Plant-based foods have been a cultural staple across West African countries for generations, for instance. The average meal includes the region’s Indigenous crops like sorghum, pearl millet and cassava. West Africans have spoken out about how plant-based meals are accessible because of the diverse amount of plants and grains naturally growing in the region, describing it as a “misconception” that cultural dishes can’t be meat and dairy-free. For the younger generation then, many don’t see plant-based as just a diet, but as a way to connect with traditional African roots. Prior to colonization and Western influence, the average diet across the African continent considered meat to be a rarity.
For many Black Americans, going vegan isn’t just taking meat and dairy out of your diet: it’s an active political and ethical choice. It goes without saying that climate change is felt all over the world, regardless of race or status. However, data shows that the effects aren’t felt proportionately. New data shows that Black Americans are feeling the negative effects of climate change more than other communities. This is partly due to geographic location: around half of all Black Americans live in the 11 states most likely to experience extreme weather hazards from climate change. Black Americans are also more likely to live near toxic facilities, breathe polluted air, live near coal plants, or be in a community with waste from fossil-fuel infrastructure. As the climate crisis worsens, experts predict that people living in the Global South — particularly in Asia and Africa — are the most at risk of being exposed to negative effects from weather and pollution, all because of global warming.

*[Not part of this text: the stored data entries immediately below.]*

(** * PrintFilterData: gathering, reordering and printing of filter data

    A shallow embedding of [src/ufo/filters/PrintFilterData.cc].

    Conventions of the embedding:
    - C++ [int] and [size_t] values are integers of [Z] (sizes are [nat]);
      signed overflow is undefined in C++ and lies outside the model;
    - [std::vector<int>] is [list Z]; [operator[]] outside the vector is
      undefined behaviour and is modelled by the exception [OutOfBounds];
    - [throw] is the constructor [Raise] of the [result] monad;
    - [std::map<std::string, variant>] (the member [filterData_]) is a
      [gmap string column];
    - text sent to [os_] and the collective calls are recorded, in order,
      in a list of events. *)

From Stdlib Require Import ZArith List String Ascii Lia Sorting.Sorted Sorting.Permutation.
From stdpp Require Import base tactics option list sorting gmap strings pretty.

Local Open Scope string_scope.
Local Open Scope list_scope.
Local Open Scope Z_scope.

(** ** Exceptions and the result monad *)

Inductive exn : Type :=
| BadValue (msg : string)            (* eckit::BadValue *)
| BadParameter (msg : string)        (* eckit::BadParameter *)
| BadGet                             (* boost::bad_get *)
| OutOfBounds (i : Z) (size : nat)   (* v[i] with i outside 0 .. size-1 *)
| DivisionByZero.                    (* integer division by zero *)

Inductive result (A : Type) : Type :=
| Ok (a : A)
| Raise (e : exn).

Arguments Ok {A} a.
Arguments Raise {A} e.

Definition rbind {A B : Type} (k : A -> result B) (r : result A) : result B :=
  match r with
  | Ok a => k a
  | Raise e => Raise e
  end.

(** [x ← r; k] runs [r] and, unless it raised, continues with [k]. *)
#[global] Instance result_bind : MBind result := @rbind.
#[global] Instance result_ret : MRet result := @Ok.

(** ** Vectors of [int] *)

(** [v[i]], checked: the places where the index is computed from data. *)
Definition vat {A : Type} (v : list A) (i : Z) : result A :=
  if i <? 0 then Raise (OutOfBounds i (length v))
  else match v !! Z.to_nat i with
       | Some x => Ok x
       | None => Raise (OutOfBounds i (length v))
       end.

(** [v[i]] where [i] is a position taken from [0 .. size-1] by
    construction (see [sortIndices_in_range]). *)
Definition vget (v : list Z) (i : Z) : Z := nth (Z.to_nat i) v 0.

(** [std::vector<int> v(n); std::iota(v.begin(), v.end(), 0)]. *)
Definition iota (n : nat) : list Z := map Z.of_nat (seq 0 n).

(** ** [std::stable_sort]

    The library routine is modelled by a stable insertion sort: an element
    is placed before the first element that is not smaller than it under
    [less], so elements that compare equivalent keep their input order. *)

Fixpoint stable_insert (less : Z -> Z -> bool) (x : Z) (l : list Z) : list Z :=
  match l with
  | [] => [x]
  | y :: l' => if less y x then y :: stable_insert less x l' else x :: y :: l'
  end.

Definition stable_sort (less : Z -> Z -> bool) (l : list Z) : list Z :=
  foldr (stable_insert less) [] l.

(** ** Global Index Reconciler (printAllData, lines 264-283) *)

(** The comparator [[&globalIndex](int idx1, int idx2)
    {return globalIndex[idx1] < globalIndex[idx2];}]. *)
Definition index_less (globalIndex : list Z) (idx1 idx2 : Z) : bool :=
  vget globalIndex idx1 <? vget globalIndex idx2.

Definition sortIndices (nlocs : nat) (globalIndex : list Z) : list Z :=
  stable_sort (index_less globalIndex) (iota nlocs).

(** [permutedGlobalIndex[idx] = globalIndex[sortIndices[idx]]] for
    [idx = 0 .. nlocs-1]. *)
Definition permutedGlobalIndex (globalIndex sortIdx : list Z) : list Z :=
  map (vget globalIndex) sortIdx.

(** ** Bounds of the display window (lines 238-241) *)

Definition effective_locmin (nlocs : nat) (locmin : Z) : Z :=
  if locmin >=? Z.of_nat nlocs then Z.of_nat nlocs - 1 else locmin.

Definition effective_locmax (nlocs : nat) (locmax : Z) : Z :=
  if locmax =? 0 then Z.of_nat nlocs else locmax.

Definition check_range (locmin locmax : Z) : result unit :=
  if locmin >? locmax
  then Raise (BadValue "Minimum location cannot be larger than maximum location")
  else Ok tt.

(** ** Row selection (lines 287-300)

    The loop runs over [idx = 0 .. nlocs-1] and reads
    [loc = permutedGlobalIndex[idx]]; here it runs over the elements of
    [permutedGlobalIndex].  [&&] evaluates its right operand only when the
    left one holds, so [sortIndices[loc]] and [globalApply[...]] are read
    only for [locmin <= loc < locmax]. *)

Fixpoint select_loop (sortIdx globalApply : list Z) (locmin locmax : Z)
    (permuted : list Z) (locsToPrint indicesToPrint : list Z)
  : result (list Z * list Z) :=
  match permuted with
  | [] => Ok (locsToPrint, indicesToPrint)
  | loc :: rest =>
      if (loc >=? locmin) && (loc <? locmax) then
        pos ← vat sortIdx loc;
        app ← vat globalApply pos;
        if app =? 0 then
          select_loop sortIdx globalApply locmin locmax rest
            locsToPrint indicesToPrint
        else
          select_loop sortIdx globalApply locmin locmax rest
            (locsToPrint ++ [loc]) (indicesToPrint ++ [pos])
      else
        select_loop sortIdx globalApply locmin locmax rest
          locsToPrint indicesToPrint
  end.

Definition select_rows (nlocs : nat) (locmin locmax : Z)
    (globalApply globalIndex : list Z) : result (list Z * list Z) :=
  let sortIdx := sortIndices nlocs globalIndex in
  select_loop sortIdx globalApply locmin locmax
    (permutedGlobalIndex globalIndex sortIdx) [] [].

(** ** Row Paginator (lines 242-246 and 308-321) *)

(** [std::max((maxTextWidth - maxVariableNameLength) / (columnWidth + 3), 1)];
    [/] on [int] truncates towards zero ([Z.quot]). *)
Definition nlocsPerRow (maxTextWidth maxVariableNameLength columnWidth : Z)
  : result Z :=
  if columnWidth + 3 =? 0 then Raise DivisionByZero
  else Ok (Z.max (Z.quot (maxTextWidth - maxVariableNameLength) (columnWidth + 3)) 1).

(** [rows.back().push_back(x)]. *)
Definition back_push_back (rows : list (list Z)) (x : Z) : result (list (list Z)) :=
  match last rows with
  | Some r => Ok (removelast rows ++ [r ++ [x]])
  | None => Raise (OutOfBounds (-1) 0)
  end.

(** The loop over [i = 0 .. locsToPrint.size()-1]; [sel] pairs
    [locsToPrint[i]] with [indicesToPrint[i]]. *)
Fixpoint paginate_loop (perRow : Z) (sel : list (Z * Z)) (count : Z)
    (rowOfLocsToPrint rowOfIndicesToPrint : list (list Z))
  : result (list (list Z) * list (list Z)) :=
  match sel with
  | [] => Ok (rowOfLocsToPrint, rowOfIndicesToPrint)
  | (loc, idx) :: rest =>
      let newrow := Z.rem count perRow =? 0 in
      let rl := if newrow then rowOfLocsToPrint ++ [[]] else rowOfLocsToPrint in
      let ri := if newrow then rowOfIndicesToPrint ++ [[]] else rowOfIndicesToPrint in
      rl' ← back_push_back rl loc;
      ri' ← back_push_back ri idx;
      paginate_loop perRow rest (count + 1) rl' ri'
  end.

Definition paginate (perRow : Z) (locsToPrint indicesToPrint : list Z)
  : result (list (list Z) * list (list Z)) :=
  paginate_loop perRow (zip locsToPrint indicesToPrint) 0 [] [].

(** ** Fields and Display Keys *)

(** [ufo::Variable] is declared outside this file; the members the filter
    calls are the fields of the record
    ([Variable] is a reserved word, hence the name). *)
Record ufoVariable : Type := {
  group : string;               (* variable.group() *)
  fullName : string;            (* variable.fullName() *)
  channels : list Z;            (* variable.channels() *)
  size : nat;                   (* variable.size() *)
  variable : Z -> string        (* variable.variable(jj) *)
}.

(** [VariablePrintParameters]; [levels] lists the [std::set<int>] in
    ascending order, the order in which the set is iterated. *)
Record VariablePrintParameters : Type := {
  pvariable : ufoVariable;
  levels : list Z
}.

Definition getVariableNameAtLevel (varname : string) (level : Z) : string :=
  varname +:+ " (level " +:+ pretty level +:+ ")".

Definition getVariableNameWithChannel (v : ufoVariable) (channel : Z) : string :=
  group v +:+ "/" +:+ variable v channel.

Definition isMultiLevelData (v : ufoVariable) : bool :=
  let groupName := group v in
  (groupName =? "GeoVaLs")%string || (groupName =? "ObsDiag")%string
  || (groupName =? "ObsBiasTerm")%string.

(** [std::string::length] as an [int]. *)
Definition slen (s : string) : Z := Z.of_nat (String.length s).

Definition endl : string := String "010" EmptyString.

Definition not_present (name : string) : string :=
  name +:+ " not present in filter data" +:+ endl.

(** ** Stream formatting *)

(** [std::string(n, c)]. *)
Fixpoint fill (n : nat) (c : ascii) : string :=
  match n with
  | O => EmptyString
  | S n' => String c (fill n' c)
  end.

(** [os << std::right << std::setw(w) << s]: [s] padded on the left with
    blanks up to [w] characters; a longer [s] is not cut. *)
Definition setw (w : Z) (s : string) : string :=
  fill (Z.to_nat w - String.length s) " " +:+ s.

(** ** Element types, columns and the backing store *)

(** [ioda::ObsDtype]; [None] stands for every enumerator that the
    [switch] of [getAllData] does not list. *)
Module ObsDtype.
Inductive t : Type := Integer | Float | String | DateTime | Bool | None.
End ObsDtype.

(** The instances of the template parameter [VariableType];
    [bool] has overloads of its own. *)
Inductive vtype : Type := TInt | TFloat | TString | TDateTime.

(** What a collective call gathers. *)
Inductive site : Type :=
| GatherColumn (key : string)   (* a column of getData / getMultiLevelData *)
| GatherApply                    (* globalApply *)
| GatherIndex.                   (* globalIndex *)

Inductive event : Type :=
| Emit (text : string)           (* os_ << text *)
| Collective (s : site).         (* obsdb_.distribution()->allGatherv(...) *)

Definition is_collective (e : event) : bool :=
  match e with Collective _ => true | Emit _ => false end.

(** [Parameters_] of the filter (the options that the code reads). *)
Record Parameters_ : Type := {
  variables : list VariablePrintParameters;
  locmin : Z;
  locmax : Z;
  columnWidth : Z;
  maxTextWidth : Z;
  printRank0 : bool;
  scientificNotation : bool;
  floatPrecision : Z;
  skipDerived : bool;
  message : option string;
  summary : bool
}.

Section PrintFilterData.

(** [float] and [util::DateTime], their rendering by [operator<<], their
    [==] and the sentinels [util::missingValue<T>()] come from outside. *)
Context {float DateTime : Type}.
Context (show_float : bool -> Z -> float -> string).  (* scientific?, precision *)
Context (show_DateTime : Z -> DateTime -> string).    (* width *)
Context (float_eqb : float -> float -> bool).
Context (DateTime_eqb : DateTime -> DateTime -> bool).
Context (missing_int : Z) (missing_float : float)
        (missing_string : string) (missing_DateTime : DateTime).

Definition carrier (T : vtype) : Type :=
  match T with
  | TInt => Z
  | TFloat => float
  | TString => string
  | TDateTime => DateTime
  end.

(** The variant stored in [filterData_]. *)
Inductive column : Type :=
| IntColumn (v : list Z)
| FloatColumn (v : list float)
| StringColumn (v : list string)
| DateTimeColumn (v : list DateTime).

Definition to_column (T : vtype) : list (carrier T) -> column :=
  match T with
  | TInt => IntColumn
  | TFloat => FloatColumn
  | TString => StringColumn
  | TDateTime => DateTimeColumn
  end.

(** [boost::get<std::vector<T>>(c)]. *)
Definition boost_get (T : vtype) (c : column) : result (list (carrier T)) :=
  match T, c with
  | TInt, IntColumn v => Ok v
  | TFloat, FloatColumn v => Ok v
  | TString, StringColumn v => Ok v
  | TDateTime, DateTimeColumn v => Ok v
  | _, _ => Raise BadGet
  end.

Definition missingValue (T : vtype) : carrier T :=
  match T with
  | TInt => missing_int
  | TFloat => missing_float
  | TString => missing_string
  | TDateTime => missing_DateTime
  end.

(** [value == util::missingValue<T>()]. *)
Definition is_missing (T : vtype) : carrier T -> bool :=
  match T with
  | TInt => fun v => v =? missing_int
  | TFloat => fun v => float_eqb v missing_float
  | TString => fun v => (v =? missing_string)%string
  | TDateTime => fun v => DateTime_eqb v missing_DateTime
  end.

(** [os_ << std::right << std::setw(w) << (sci ? std::scientific : std::fixed)
    << std::setprecision(prec) << value]. *)
Definition put (T : vtype) (w : Z) (sci : bool) (prec : Z) : carrier T -> string :=
  match T with
  | TInt => fun v => setw w (pretty v)
  | TFloat => fun v => setw w (show_float sci prec v)
  | TString => fun v => setw w v
  | TDateTime => fun v => show_DateTime w v
  end.

(** What one worker sees of [data_] (ObsFilterData) and [obsdb_]
    (ObsSpace).  [get_db] answers [None] where the call throws.
    [allGatherv] is the result of the collective on this worker; it
    depends on what the other workers hand in. *)
Record ObsStore : Type := {
  has : ufoVariable -> bool;
  dtype : ufoVariable -> ObsDtype.t;
  nlevs : ufoVariable -> Z;
  data_get : forall T, ufoVariable -> bool -> list (carrier T);
  data_get_bool : ufoVariable -> bool -> list bool;
  data_get_level : ufoVariable -> Z -> list float;
  get_db : forall T, string -> string -> bool -> option (list (carrier T));
  get_db_bool : string -> string -> bool -> option (list bool);
  summary_text : string;                    (* os_ << data_ *)
  where_apply : list bool;                  (* processWhere(...) *)
  index : list Z;                           (* obsdb_.index() *)
  globalNumLocs : nat;
  rank : nat;                               (* obsdb_.comm().rank() *)
  allGatherv : forall T, site -> list (carrier T) -> list (carrier T)
}.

Climate change is also linked to our food systems. Certain foods — like dairy and meat — are highly resource-intensive and create more greenhouse gasses than plant-based food production. Over 60 percent of the world’s nitrous oxide emissions — a gas 296 times more potent than carbon dioxide — come from animal agriculture. Humanity’s constant reliance on animal agriculture is harming the planet while contributing to things like biodiversity loss and water pollution.
Afro-Veganism then can also be seen as a form of protest against industrial agriculture, as it rejects the current societal norm of centering meat and dairy products. Black and Indigenous vegans have often described eating a plant-based diet as a method of decolonization, seeing both people and animals as living in an interconnected network. Between the British Agricultural Revolution and the Industrial Revolution, early versions of factory farms came after European colonization. For Black vegans, rejecting meat and dairy is a way to connect to their pre-colonial heritage through food.
Black-owned vegan restaurants are popping up all over the country. New data shows that Black Americans — and Black women in particular — are going vegan at a faster rate than any other group. For some, cutting meat and dairy is a cultural choice. But for others, it’s about health. A 2020 study of mortality rates among African American women found a link to increased consumption of red meat. Another study, published the same year, found that Black women who eat more processed meats are at an increased risk of developing pancreatic cancer than any other ethnicity. Plant-based diets are also associated with diabetes prevention, a lifelong condition which affects African Americans at a 60 percent higher rate than other ethnicities.
Trying Veguary for Black History Month is a way to connect people to their heritage. Whether it’s for health, environmental or cultural reasons, more Black Americans are going vegan than ever before.